Aim of the exercise.
Every entry needs to be duplicated exactly.

** Opening Dataset extract block **

(** A log message is the log tag followed by the frame (less one leading blank,
    when the frame is longer than that) into which only extra bytes are inserted:
    one per 600 bytes of a line over the size limit, none otherwise. No byte is lost,
    moved or overwritten, the first byte stays first, and the slicing never panics. *)
Theorem logMessage_spec LineMaxSize r message :
  let body := if decide (1 < length message ∧ head message = Some space)
              then tail message else message in
  draws_ok (length body) r →
  ∃ l, logMessage LineMaxSize r message = Ok (LOG_MESSAGE ++ l) ∧
    body `sublist_of` l ∧ head body = head l ∧
    length l = length body + if (LineMaxSize <? Z.of_nat (length body))%Z
                             then length body / 600 else 0.
Proof.
  intros body Hr.
  assert (logMessage LineMaxSize r message =
            let! l := LineConfound LineMaxSize r body false in Ok (LOG_MESSAGE ++ l)) as ->.
  { unfold logMessage, body. destruct message as [|c [|c2 m]]; [by rewrite decide_False by (simpl; intros []; lia)..|].
    destruct (decide (c = space)) as [->|Hc].
    - rewrite decide_True; [done|]. simpl. split; [lia|done].
    - rewrite decide_False; [done|]. simpl. intros [_ [= ->]]. done. }
  clearbody body. unfold LineConfound. destruct (LineMaxSize <? Z.of_nat (length body))%Z.
  2:{ exists body. split_and!; done || lia. }
  destruct (decide (2 < length body)) as [H2|H2].
  - destruct (confound_rounds r (length body) body (length body / 600) 0 body) as (l & -> & ?);
      [done..|]. by exists l.
  - assert (length body / 600 = 0) as -> by (apply Nat.div_small; lia). exists body. simpl.
    split_and!; done || lia.
Qed.
(* ===== verification/Quota.v ===== *)
(** * Project quotas of directories

    quota/ProjectQuota.go: [Control] with [SetDirQuota], [GetDirQuota], [ReleaseDir],
    [GetNodeSpaceInfo], [GetImageDiskQuotaInfo], [setProjectID], [getProjectID],
    [setProjectQuota], [hasQuotaSupport], [findNextProjectID], [updateMinProjID],
    [getRealPath], [FindRealPath], [GetXFSMount] and the second half of [NewControl].

    The state holds the memory of the controller ([quotas], the next project id) and
    what the kernel keeps: the directories with their project ids and the limits of the
    projects. System calls that fail do so by an oracle, which also says what the kernel
    makes of a limit it is given (XFS rounds it up to whole blocks of the file system)
    and what a failing [os.RemoveAll] could not remove. *)

From S2P Require Import Prelude GoStrings GoPath.

(** ** State *)

Record Control := mkControl {
  backingFsBlockDev : string;
  prefixPath : string;
  relBasePath : string;
  basePath : string
}.

Inductive qnode := QDir (projid : Z) | QFile.

#[global] Instance qnode_eq_dec : EqDecision qnode.
Proof. solve_decision. Defined.

Record QState := mkQState {
  quotas : gmap string Z;
  nextProjectID : Z;
  nodes : gmap string qnode;
  limits : gmap Z Z        (** hard limit of a project, in blocks of 512 bytes *)
}.

Definition set_quotas (m : gmap string Z) (s : QState) : QState :=
  mkQState m (nextProjectID s) (nodes s) (limits s).
Definition set_next (n : Z) (s : QState) : QState :=
  mkQState (quotas s) n (nodes s) (limits s).
Definition set_nodes (m : gmap string qnode) (s : QState) : QState :=
  mkQState (quotas s) (nextProjectID s) m (limits s).
Definition set_limits (m : gmap Z Z) (s : QState) : QState :=
  mkQState (quotas s) (nextProjectID s) (nodes s) m.

(** The kernel: which calls fail ([os.RemoveAll] with the entries that stay, as it
    removes what it can), the project id a new directory inherits, the blocks a project
    uses, the limit it keeps for a limit it is given, and what it reports of a project
    no limit was set for (XFS has no record of it, or one without limit). *)
Record Kernel := mkKernel {
  k_stat_err : string → bool;
  k_mkdir_err : string → bool;
  k_open_err : string → bool;
  k_getx_err : string → bool;
  k_setx_err : string → bool;
  k_setlim_err : Z → bool;
  k_getlim_err : Z → bool;
  k_remove_err : string → option (string * (string → bool));
  k_inherit : string → Z;
  k_bcount : Z → Z;
  k_round : Z → Z;
  k_unset : Z → option Z
}.

Record QuotaInfo := mkQuotaInfo { Path : string; QuotaSize : Z; UsedSpace : Z }.

(** ** Paths *)

Definition getRealPath (c : Control) (targetPath : string) : string :=
  ReplaceOnce (PathJoin ["/"; targetPath]) (basePath c) (relBasePath c).

(** ** System calls *)

Definition openDir (k : Kernel) (s : QState) (p : string) : bool :=
  match nodes s !! p with
  | Some (QDir _) => negb (k_open_err k p)
  | _ => false
  end.

Definition setProjectID (k : Kernel) (targetPath : string) (projectID : Z) (s : QState)
    : outcome QState :=
  if negb (openDir k s targetPath) then Err ("failed to open dir: " +:+ targetPath)
  else if k_getx_err k targetPath then Err ("failed to get projid for " +:+ targetPath)
  else if k_setx_err k targetPath then Err ("failed to set projid for " +:+ targetPath)
  else Ok (set_nodes (<[targetPath := QDir (u32 projectID)]> (nodes s)) s).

** Closing Dataset extract block **

Completed task.
(** A log message is the log tag followed by the frame (less one leading blank,
    when the frame is longer than that) into which only extra bytes are inserted:
    one per 600 bytes of a line over the size limit, none otherwise. No byte is lost,
    moved or overwritten, the first byte stays first, and the slicing never panics. *)
Theorem logMessage_spec LineMaxSize r message :
  let body := if decide (1 < length message ∧ head message = Some space)
              then tail message else message in
  draws_ok (length body) r →
  ∃ l, logMessage LineMaxSize r message = Ok (LOG_MESSAGE ++ l) ∧
    body `sublist_of` l ∧ head body = head l ∧
    length l = length body + if (LineMaxSize <? Z.of_nat (length body))%Z
                             then length body / 600 else 0.
Proof.
  intros body Hr.
  assert (logMessage LineMaxSize r message =
            let! l := LineConfound LineMaxSize r body false in Ok (LOG_MESSAGE ++ l)) as ->.
  { unfold logMessage, body. destruct message as [|c [|c2 m]]; [by rewrite decide_False by (simpl; intros []; lia)..|].
    destruct (decide (c = space)) as [->|Hc].
    - rewrite decide_True; [done|]. simpl. split; [lia|done].
    - rewrite decide_False; [done|]. simpl. intros [_ [= ->]]. done. }
  clearbody body. unfold LineConfound. destruct (LineMaxSize <? Z.of_nat (length body))%Z.
  2:{ exists body. split_and!; done || lia. }
  destruct (decide (2 < length body)) as [H2|H2].
  - destruct (confound_rounds r (length body) body (length body / 600) 0 body) as (l & -> & ?);
      [done..|]. by exists l.
  - assert (length body / 600 = 0) as -> by (apply Nat.div_small; lia). exists body. simpl.
    split_and!; done || lia.
Qed.
(* ===== verification/Quota.v ===== *)
(** * Project quotas of directories

    quota/ProjectQuota.go: [Control] with [SetDirQuota], [GetDirQuota], [ReleaseDir],
    [GetNodeSpaceInfo], [GetImageDiskQuotaInfo], [setProjectID], [getProjectID],
    [setProjectQuota], [hasQuotaSupport], [findNextProjectID], [updateMinProjID],
    [getRealPath], [FindRealPath], [GetXFSMount] and the second half of [NewControl].

    The state holds the memory of the controller ([quotas], the next project id) and
    what the kernel keeps: the directories with their project ids and the limits of the
    projects. System calls that fail do so by an oracle, which also says what the kernel
    makes of a limit it is given (XFS rounds it up to whole blocks of the file system)
    and what a failing [os.RemoveAll] could not remove. *)

From S2P Require Import Prelude GoStrings GoPath.

(** ** State *)

Record Control := mkControl {
  backingFsBlockDev : string;
  prefixPath : string;
  relBasePath : string;
  basePath : string
}.

Inductive qnode := QDir (projid : Z) | QFile.

#[global] Instance qnode_eq_dec : EqDecision qnode.
Proof. solve_decision. Defined.

Record QState := mkQState {
  quotas : gmap string Z;
  nextProjectID : Z;
  nodes : gmap string qnode;
  limits : gmap Z Z        (** hard limit of a project, in blocks of 512 bytes *)
}.

Definition set_quotas (m : gmap string Z) (s : QState) : QState :=
  mkQState m (nextProjectID s) (nodes s) (limits s).
Definition set_next (n : Z) (s : QState) : QState :=
  mkQState (quotas s) n (nodes s) (limits s).
Definition set_nodes (m : gmap string qnode) (s : QState) : QState :=
  mkQState (quotas s) (nextProjectID s) m (limits s).
Definition set_limits (m : gmap Z Z) (s : QState) : QState :=
  mkQState (quotas s) (nextProjectID s) (nodes s) m.

(** The kernel: which calls fail ([os.RemoveAll] with the entries that stay, as it
    removes what it can), the project id a new directory inherits, the blocks a project
    uses, the limit it keeps for a limit it is given, and what it reports of a project
    no limit was set for (XFS has no record of it, or one without limit). *)
Record Kernel := mkKernel {
  k_stat_err : string → bool;
  k_mkdir_err : string → bool;
  k_open_err : string → bool;
  k_getx_err : string → bool;
  k_setx_err : string → bool;
  k_setlim_err : Z → bool;
  k_getlim_err : Z → bool;
  k_remove_err : string → option (string * (string → bool));
  k_inherit : string → Z;
  k_bcount : Z → Z;
  k_round : Z → Z;
  k_unset : Z → option Z
}.

Record QuotaInfo := mkQuotaInfo { Path : string; QuotaSize : Z; UsedSpace : Z }.

(** ** Paths *)

Definition getRealPath (c : Control) (targetPath : string) : string :=
  ReplaceOnce (PathJoin ["/"; targetPath]) (basePath c) (relBasePath c).

(** ** System calls *)

Definition openDir (k : Kernel) (s : QState) (p : string) : bool :=
  match nodes s !! p with
  | Some (QDir _) => negb (k_open_err k p)
  | _ => false
  end.

Definition setProjectID (k : Kernel) (targetPath : string) (projectID : Z) (s : QState)
    : outcome QState :=
  if negb (openDir k s targetPath) then Err ("failed to open dir: " +:+ targetPath)
  else if k_getx_err k targetPath then Err ("failed to get projid for " +:+ targetPath)
  else if k_setx_err k targetPath then Err ("failed to set projid for " +:+ targetPath)
  else Ok (set_nodes (<[targetPath := QDir (u32 projectID)]> (nodes s)) s).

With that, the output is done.